Dataset records
Definition dispatch_ready_tasks (sd : Scheduler) (s : SchedState) (queue : Q) (quota : M) :
    fresult DispatchReport * DispatchState :=
  let run := ss_run s in
  let ready_specs := get_ready_tasks sd run in
  let d := mkDispatchState s queue quota (mkDispatchReport (length ready_specs) 0 0 0 0 0) in
  match ready_specs with
  | [] => (Ok (ds_report d), d)
  | _ =>
      let spec_by_id :=
        fold_left (fun m spec => <[sp_task_id spec := spec]> m) ready_specs (∅ : gmap TaskId TaskSpec) in
      match ready_executions run ready_specs with
      | Err e => (Err e, d)
      | Ok ready_execs =>
          match manager_get_quota (ru_tenant_id run) quota with
          | Err e => (Err e, d)
          | Ok q =>
              let weight := match q with Some q => tq_weight q | None => 1%N end in
              let drr := add_ready_tasks drr_new (ru_tenant_id run) weight ready_execs in
              let selections := (select_batch (size spec_by_id) drr).1 in
              match dispatch_loop sd spec_by_id ((fun x => ex_task_id x.1) <$> selections) d with
              | (Err e, d) => (Err e, d)
              | (Ok _, d) => (Ok (ds_report d), d)
              end
          end
      end
  end.
End Dispatch.
End Scheduler.
(* ===== verification/SchedulerSteps.v ===== *)
(** Every operation of the scheduler takes steps of the machine. *)

From S2P Require Import Prelude Storage Events Dag DagProps Canonical Plan Quota TaskExec Run TaskQueue Scheduler SchedulerMachine.
From stdpp Require Import relations options.

Section Steps.
Context `{HD : Display N} `{HH : Hashes} `{HS : Supply} (sd : Scheduler) (allow : TaskState -> Prop).
Abbreviation plan := (sd_plan sd).
Context (Hnd : NoDup (sp_task_id <$> pl_tasks plan)).
#[local] Set Default Proof Using "All".

Abbreviation tasks_of s := (ru_task_executions (ss_run s)).
Abbreviation takes m s pend Q := (takes_steps plan allow m s pend Q).

(** ** Readiness *)

Lemma plan_task_spec t spec :
  plan_task plan t = Some spec <-> spec ∈ pl_tasks plan /\ sp_task_id spec = t.
Proof.
  unfold plan_task. split.
  - destruct (list_find _ _) as [[i x]|] eqn:E; [|done]. intros [= ->].
    apply list_find_Some in E as (Hi & Ht & _). split; [by eapply list_elem_of_lookup_2|done].
  - intros [(i & Hi)%list_elem_of_lookup_1 Ht].
    destruct (list_find (fun x => sp_task_id x = t) (pl_tasks plan)) as [[j x]|] eqn:E.
    + apply list_find_Some in E as (Hj & Hx & _). cbn. f_equal.
      assert (i = j) as ->; [|congruence].
      eapply (NoDup_lookup _ _ _ _ Hnd); rewrite list_lookup_fmap; [by rewrite Hi|].
      by rewrite Hj; cbn; rewrite Hx, Ht.
    + apply list_find_None in E. rewrite Forall_forall in E. exfalso.
      by eapply E; [eapply list_elem_of_lookup_2|].
Qed.

Lemma dependencies_met_spec run spec :
  dependencies_met run spec = true <->
  forall dep, dep ∈ sp_upstream_task_ids spec -> exists d, get_task run dep = Some d /\ ex_state d = Succeeded.
Proof.
  unfold dependencies_met. rewrite forallb_forall. setoid_rewrite <-list_elem_of_In.
  apply forall_proper. intros dep. split; intros H Hdep; specialize (H Hdep).
  - destruct (get_task run dep) as [d|]; [|done]. bool_hyps. by exists d.
  - destruct H as (d & -> & Hd). by apply bool_decide_eq_true.
Qed.

Lemma get_task_elem run t e : get_task run t = Some e -> e ∈ ru_task_executions run /\ ex_task_id e = t.
Proof. intros (l1 & l2 & -> & Ht & _)%get_task_split. split; [set_solver|done]. Qed.

Lemma elem_of_ready_tasks run t :
  t ∈ ready_tasks plan run <->
  exists e spec, e ∈ ru_task_executions run /\ ex_task_id e = t /\ is_waiting (ex_state e) = true /\
    spec ∈ pl_tasks plan /\ sp_task_id spec = t /\ dependencies_met run spec = true.
Proof.
  unfold ready_tasks. rewrite list_elem_of_fmap. split.
  - intros (e & -> & He). rewrite list_elem_of_In, filter_In, <-list_elem_of_In in He.
    destruct He as [He Hb]. bool_hyps. destruct (plan_task plan (ex_task_id e)) as [spec|] eqn:Es; [|done].
    apply plan_task_spec in Es as [Hs Hid]. by exists e, spec.
  - intros (e & spec & He & Ht & Hw & Hs & Hid & Hd). exists e. split; [done|].
    rewrite list_elem_of_In, filter_In, <-list_elem_of_In. split; [done|]. rewrite Hw.
    assert (plan_task plan (ex_task_id e) = Some spec) as ->; [|done].
    apply plan_task_spec. by rewrite Ht.
Qed.
(* ===== verification/Callbacks.v ===== *)
(** Worker callbacks: [crates/arco-flow/src/orchestration/callbacks/] and their routes,
    [crates/arco-api/src/routes/tasks.rs].

    A worker reports that its task started, is alive, or completed.  The handler looks
    up the task in the folded state, checks the token and the attempt, and writes one
    event to the ledger.  Metrics and tracing are left out. *)

From S2P Require Import Prelude Storage Scoped Canonical Events FoldTypes TaskTokens.
From stdpp Require Import options.

(** ** The worker contract *)

Record TaskStartedRequest := mkTaskStartedRequest {
  sr_attempt : u32;
  sr_attempt_id : string;
  sr_worker_id : string;
  sr_traceparent : option string;
  sr_started_at : option DateTime
}.

Record TaskStartedResponse := mkTaskStartedResponse {
  sp_acknowledged : bool;
  sp_server_time : DateTime
}.

Record HeartbeatRequest := mkHeartbeatRequest {
  hr_attempt : u32;
  hr_attempt_id : string;
  hr_worker_id : string;
  hr_traceparent : option string;
  hr_heartbeat_at : option DateTime;
  hr_progress_pct : option N;
  hr_message : option string
}.

Record HeartbeatResponse := mkHeartbeatResponse {
  hp_acknowledged : bool;
  hp_should_cancel : bool;
  hp_cancel_reason : option string;
  hp_server_time : DateTime
}.

Inductive WorkerOutcome := WorkerSucceeded | WorkerFailed | WorkerCancelled.

(** [partial_progress] is a JSON value: [J]. *)
Record TaskCompletedRequest (J : Type) := mkTaskCompletedRequest {
  cr_attempt : u32;
  cr_attempt_id : string;
  cr_worker_id : string;
  cr_traceparent : option string;
  cr_outcome : WorkerOutcome;
  cr_completed_at : option DateTime;
  cr_output : option TaskOutput;
  cr_error : option TaskError;
  cr_metrics : option TaskMetrics;
  cr_cancelled_during_phase : option string;
  cr_partial_progress : option J
}.
Arguments mkTaskCompletedRequest {J}.
Arguments cr_attempt {J}.
Arguments cr_attempt_id {J}.
Arguments cr_worker_id {J}.
Arguments cr_traceparent {J}.
Arguments cr_outcome {J}.
Arguments cr_completed_at {J}.
Arguments cr_output {J}.
Arguments cr_error {J}.
Arguments cr_metrics {J}.
Arguments cr_cancelled_during_phase {J}.
Arguments cr_partial_progress {J}.

Record TaskCompletedResponse := mkTaskCompletedResponse {
  tr_acknowledged : bool;
  tr_final_state : string;
  tr_server_time : DateTime
}.

Definition default_retryable (c : ErrorCategory) : bool :=
  match c with CatUserCode | CatInfrastructure | CatTimeout => true | _ => false end.

Definition effective_retryable (e : TaskError) : bool :=
  default (default_retryable (te_category e)) (te_retryable e).

(** ** Results *)

Record CallbackError := mkCallbackError {
  ce_error : string;
  ce_message : string;
  ce_state : option string;
  ce_expected_attempt : option u32;
  ce_received_attempt : option u32;
  ce_expected_attempt_id : option string;
  ce_received_attempt_id : option string
}.
#[export] Instance eta_CallbackError : Eta CallbackError := fun r =>
  mkCallbackError (ce_error r) (ce_message r) (ce_state r) (ce_expected_attempt r)
    (ce_received_attempt r) (ce_expected_attempt_id r) (ce_received_attempt_id r).
(* ===== verification/CallbacksProps.v ===== *)
(** Callbacks are heard from the current attempt, and from nobody else. *)

From S2P Require Import Prelude Storage Scoped Canonical CanonicalProps Events FoldTypes FoldTasks Fold Sample TaskTokens Callbacks.
From stdpp Require Import options.

(** ** The three callbacks as one service *)

Inductive callback (J : Type) :=
  | CStarted (r : TaskStartedRequest)
  | CHeartbeat (r : HeartbeatRequest)
  | CCompleted (r : TaskCompletedRequest J).
Arguments CStarted {J}.
Arguments CHeartbeat {J}.
Arguments CCompleted {J}.

Definition cb_attempt {J} (c : callback J) : u32 :=
  match c with CStarted r => sr_attempt r | CHeartbeat r => hr_attempt r | CCompleted r => cr_attempt r end.
Definition cb_attempt_id {J} (c : callback J) : string :=
  match c with CStarted r => sr_attempt_id r | CHeartbeat r => hr_attempt_id r | CCompleted r => cr_attempt_id r end.

(** What a callback tells of a task. *)
Definition cb_tells {J} (c : callback J) (row : TaskRow) (d : OrchestrationEventData) : Prop :=
  match c, d with
  | CStarted r, TaskStarted run_id task_key attempt attempt_id worker =>
      run_id = tk_run_id row /\ task_key = tk_task_key row /\ attempt = tk_attempt row /\
      attempt_id = sr_attempt_id r /\ worker = sr_worker_id r
  | CHeartbeat r, TaskHeartbeat run_id task_key attempt attempt_id worker _ progress message =>
      run_id = tk_run_id row /\ task_key = tk_task_key row /\ attempt = tk_attempt row /\
      attempt_id = hr_attempt_id r /\ worker = hr_worker_id r /\
      progress = hr_progress_pct r /\ message = hr_message r
  | CCompleted r, TaskCompletionRecorded f _ =>
      tf_run_id f = tk_run_id row /\ tf_task_key f = tk_task_key row /\ tf_attempt f = tk_attempt row /\
      tf_attempt_id f = cr_attempt_id r /\ tf_worker_id f = cr_worker_id r /\
      tf_outcome f = map_outcome (cr_outcome r)
  | _, _ => False
  end.
(* ===== verification/BackfillControl.v ===== *)
(** The backfill controller ([controllers/backfill.rs]).

    Previewing and creating a backfill, planning its chunks under a bound on the
    runs in flight, its state transitions and the retry of its failed chunks.  The
    resolver of partition ranges is an interface ([PartitionResolver]), a parameter.
    Event ids are drawn by [next_event_id], a function of the payload here; [utc_now]
    is [Utc::now()]. *)

From S2P Require Import Prelude Events FoldTypes FoldTasks FoldDispatch FoldAutomation Fold Compactor Manifest Timers TaskTokens.
From stdpp Require Import options.

(** [trait PartitionResolver] *)
Class PartitionResolver := {
  count_range : string -> string -> string -> u32;
  list_range_chunk : string -> string -> string -> u32 -> u32 -> list string
}.

Record BackfillPreview := mkBackfillPreview {
  bp_total_partitions : u32;
  bp_total_chunks : u32;
  bp_first_chunk_partitions : list string;
  bp_estimated_runs : u32
}.

Record CreateBackfillRequest := mkCreateBackfillRequest {
  cb_backfill_id : string;
  cb_tenant_id : string;
  cb_workspace_id : string;
  cb_asset_selection : list string;
  cb_partition_start : string;
  cb_partition_end : string;
  cb_chunk_size : u32;
  cb_max_concurrent_runs : u32;
  cb_client_request_id : string
}.

Record PlanBackfillChunkRequest := mkPlanBackfillChunkRequest {
  pb_backfill_id : string;
  pb_chunk_index : u32;
  pb_partition_keys : list string;
  pb_asset_selection : list string;
  pb_code_version : option string;
  pb_tenant_id : string;
  pb_workspace_id : string
}.

Inductive BackfillError :=
  | BeVersionConflict (expected actual : u32)
  | BeInvalidTransition (from to : BackfillState)
  | BeNotFound (id : string)
  | BeInvalidRequest (message : string).

(** [Result<A, BackfillError>] *)
Inductive bresult (A : Type) :=
  | BOk (a : A)
  | BErr (e : BackfillError).
Arguments BOk {A} a.
Arguments BErr {A} e.

Definition bbind {A B} (r : bresult A) (f : A -> bresult B) : bresult B :=
  match r with BOk a => f a | BErr e => BErr e end.
Notation "x <-b r ; k" := (bbind r (fun x => k))
  (at level 60, r at next level, right associativity) : arco_scope.
Lemma sample_open : open_after id_of every_minute (60%positive : Schedule) (tt : Tz) ticked_at_zero 0.
Proof.
  assert (fs_schedule_state ticked_at_zero = {["sched" := zero_row]}) as Hs by (vm_compute; reflexivity).
  assert (cron_time (60%positive : Schedule) (tt : Tz) 0) as H0 by by exists 0%Z.
  split.
  - intros k row. rewrite Hs. intros [<- <-]%lookup_singleton_Some. done.
  - unfold last_tick. by rewrite Hs.
  - intros v Hv Hlt row. rewrite Hs. intros [_ <-]%lookup_singleton_Some. by apply (sample_ids 0 v).
  - intros v Hv Hlt. destruct (keys_apart id_of every_minute _ _ 0 v H0 Hv ltac:(lia)) as [Hn _].
    unfold claimed, ticked_at_zero. rewrite !fold_event_key_other; [done|exact (keys_shapes id_of every_minute 0 v)|exact Hn].
Qed.

(** A pass at 3 minutes emits the ticks of the first two, a second pass the third. *)
Abbreviation pass3 s := (pass_at id_of 0 every_minute s (minutes 3)).
Abbreviation after_one := (fold_events ticked_at_zero (pass3 ticked_at_zero)).
Abbreviation after_two := (fold_events after_one (pass3 after_one)).


(** A schedule of every second loses one tick at every pass: the pass starts one second
    after the last tick, and takes the times strictly after that. *)
Definition every_second : ScheduleDefinitionRow :=
  mkScheduleDefinitionRow "t" "w" "sched" "* * * * * *" "UTC" 60 ["ns.asset"] None 10 true 0 "v1".

Example second_after_last_skipped :
  let due := omap (ticked_for every_second) (pass_at id_of 0 every_second ticked_at_zero (seconds 3)) in
  last_tick every_second ticked_at_zero = Some 0%Z /\
  cron_time (1%positive : Schedule) (tt : Tz) (seconds 1) /\ due = [seconds 2; seconds 3].
Proof. split_and!; [reflexivity|by exists 1%Z|vm_compute; reflexivity]. Qed.
End ScheduleSample.
(* ===== verification/RunBridge.v ===== *)
(** From requested runs to plans, through asset selection: [controllers/run_bridge.rs].

    The bridge does what the processor of [RunRequests] does, but indexes the requests by run
    key and fingerprint first, plans through [Selection] and waits for a fresh compaction. *)

From S2P Require Import Prelude Events FoldTypes FoldTasks FoldDispatch FoldAutomation Fold Compactor Manifest Timers TaskTokens BackfillControl Selection RunRequests.
From stdpp Require Import options.

Inductive RunBridgeAction :=
  | EmitRunEvents (run_triggered plan_created : OrchestrationEventData)
  | Skip (run_key reason : string).

Record ResolvedRunRequest := mkResolvedRunRequest {
  rq_trigger : TriggerInfo;
  rq_asset_selection : list string;
  rq_partition_selection : option (list string)
}.

Record RunRequestLookupEntry := mkRunRequestLookupEntry {
  le_row_version : string;
  le_request : ResolvedRunRequest
}.

Abbreviation RunKeyLookup := (gmap string (gmap string RunRequestLookupEntry)).

Record RunRequestLookup := mkRunRequestLookup {
  rl_schedule : RunKeyLookup;
  rl_sensor : RunKeyLookup;
  rl_backfill : RunKeyLookup
}.

Definition upsert_latest (run_key request_fingerprint row_version : string) (request : ResolvedRunRequest)
    (source : RunKeyLookup) : RunKeyLookup :=
  let by_fingerprint := default ∅ (source !! run_key) in
  let newer_known :=
    option_bool (fun existing => str_leb row_version (le_row_version existing))
      (by_fingerprint !! request_fingerprint) in
  <[run_key := if newer_known then by_fingerprint
               else <[request_fingerprint := mkRunRequestLookupEntry row_version request]> by_fingerprint]>
    source.

Section Bridge.
Context `{Hashes} `{Chrono}.

Definition add_tick (source : RunKeyLookup) (tick : ScheduleTickRow) : RunKeyLookup :=
  match st_run_key tick, st_request_fingerprint tick with
  | Some run_key, Some request_fingerprint =>
      upsert_latest run_key request_fingerprint (st_row_version tick)
        (mkResolvedRunRequest (TrigCron (st_schedule_id tick)) (st_asset_selection tick)
           (st_partition_selection tick)) source
  | _, _ => source
  end.

Definition add_eval (source : RunKeyLookup) (eval : SensorEvalRow) : RunKeyLookup :=
  let cursor := default "unknown" (option_or (sv_cursor_after eval) (sv_cursor_before eval)) in
  fold_left (fun source req =>
    upsert_latest (rr_run_key req) (rr_request_fingerprint req) (sv_row_version eval)
      (mkResolvedRunRequest (TrigSensor (sv_sensor_id eval) cursor) (rr_asset_selection req)
         (rr_partition_selection req)) source) (sv_run_requests eval) source.

Definition add_chunk (backfills : gmap string BackfillRow) (source : RunKeyLookup) (chunk : BackfillChunkRow) :
    RunKeyLookup :=
  let request_fingerprint := partition_fingerprint (bc_partition_keys chunk) in
  let assets := match backfills !! bc_backfill_id chunk with
                | Some row => bf_asset_selection row
                | None => []
                end in
  upsert_latest (bc_run_key chunk) request_fingerprint (bc_row_version chunk)
    (mkResolvedRunRequest (TrigManual ("backfill:" +:+ bc_backfill_id chunk)) assets
       (Some (bc_partition_keys chunk))) source.

(** [RunRequestLookup::build] *)
Definition build_lookup (state : FoldState) : RunRequestLookup :=
  mkRunRequestLookup (fold_left add_tick (values (fs_schedule_ticks state)) ∅)
    (fold_left add_eval (values (fs_sensor_evals state)) ∅)
    (fold_left (add_chunk (fs_backfills state)) (values (fs_backfill_chunks state)) ∅).

(** [RunRequestLookup::get] *)
Definition lookup_get (source : RunKeyLookup) (run_key request_fingerprint : string) :
    option ResolvedRunRequest :=
  by_fingerprint ← source !! run_key; le_request <$> by_fingerprint !! request_fingerprint.

Definition resolve_run_request (run_key request_fingerprint : string) (lookup : RunRequestLookup) :
    option ResolvedRunRequest :=
  option_or (lookup_get (rl_schedule lookup) run_key request_fingerprint)
    (option_or (lookup_get (rl_sensor lookup) run_key request_fingerprint)
       (lookup_get (rl_backfill lookup) run_key request_fingerprint)).

(** The task of a selection that plans nothing. *)
Definition fallback_task : TaskDef := mkTaskDef "materialize" [] None None 3 300 false.

Definition add_root (acc : AssetGraph * list string) (asset : string) : AssetGraph * list string :=
  match canonicalize_asset_key asset with
  | inl canonical => (insert_asset canonical [] acc.1, acc.2 ++ [canonical])
  | inr _ => acc
  end.

Definition build_tasks (asset_selection : list string) (partition_selection : option (list string)) :
    list TaskDef :=
  let '(graph, roots) := fold_left add_root asset_selection (asset_graph_new, []) in
  let partition_key := match partition_selection with Some [single] => Some single | _ => None end in
  match roots with
  | [] => [fallback_task]
  | _ =>
      match build_task_defs_for_selection graph (dedup (sort_strings roots)) selection_none partition_key with
      | inl ((_ :: _) as tasks) => tasks
      | _ => [fallback_task]
      end
  end.

Definition reconcile_run_key (state : FoldState) (lookup : RunRequestLookup) (run_key : string) :
    option RunBridgeAction :=
  index ← fs_run_key_index state !! run_key;
  match fs_runs state !! rk_run_id index with
  | Some _ => Some (Skip run_key "run_already_exists")
  | None =>
      match resolve_run_request run_key (rk_request_fingerprint index) lookup with
      | None => Some (Skip run_key "run_request_source_not_found")
      | Some request =>
          let plan_id := "plan:" +:+ rk_run_id index in
          let tasks := build_tasks (rq_asset_selection request) (rq_partition_selection request) in
          Some (EmitRunEvents
                  (RunTriggered (rk_run_id index) plan_id (rq_trigger request) (rq_asset_selection request)
                     (Some run_key) ∅ (rk_code_version index))
                  (PlanCreated (rk_run_id index) plan_id tasks))
      end
  end.

(** [RunBridgeController::reconcile]; [with_defaults] allows a lag of 30 seconds. *)
Definition reconcile (max_compaction_lag : Z) (manifest : OrchestrationManifest) (state : FoldState) :
    list RunBridgeAction :=
  let run_keys := sort_strings (fst <$> map_to_list (fs_run_key_index state)) in
  let lookup := build_lookup state in
  if is_fresh (mf_watermarks manifest) max_compaction_lag then
    omap (reconcile_run_key state lookup) run_keys
  else (fun run_key => Skip run_key "compaction_lag") <$> run_keys.
End Bridge.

→ Task description: Copy every line of the data above in which the string "WorkerOutcome" appears.

→ Result of this exercise:
Inductive WorkerOutcome := WorkerSucceeded | WorkerFailed | WorkerCancelled.
  cr_outcome : WorkerOutcome;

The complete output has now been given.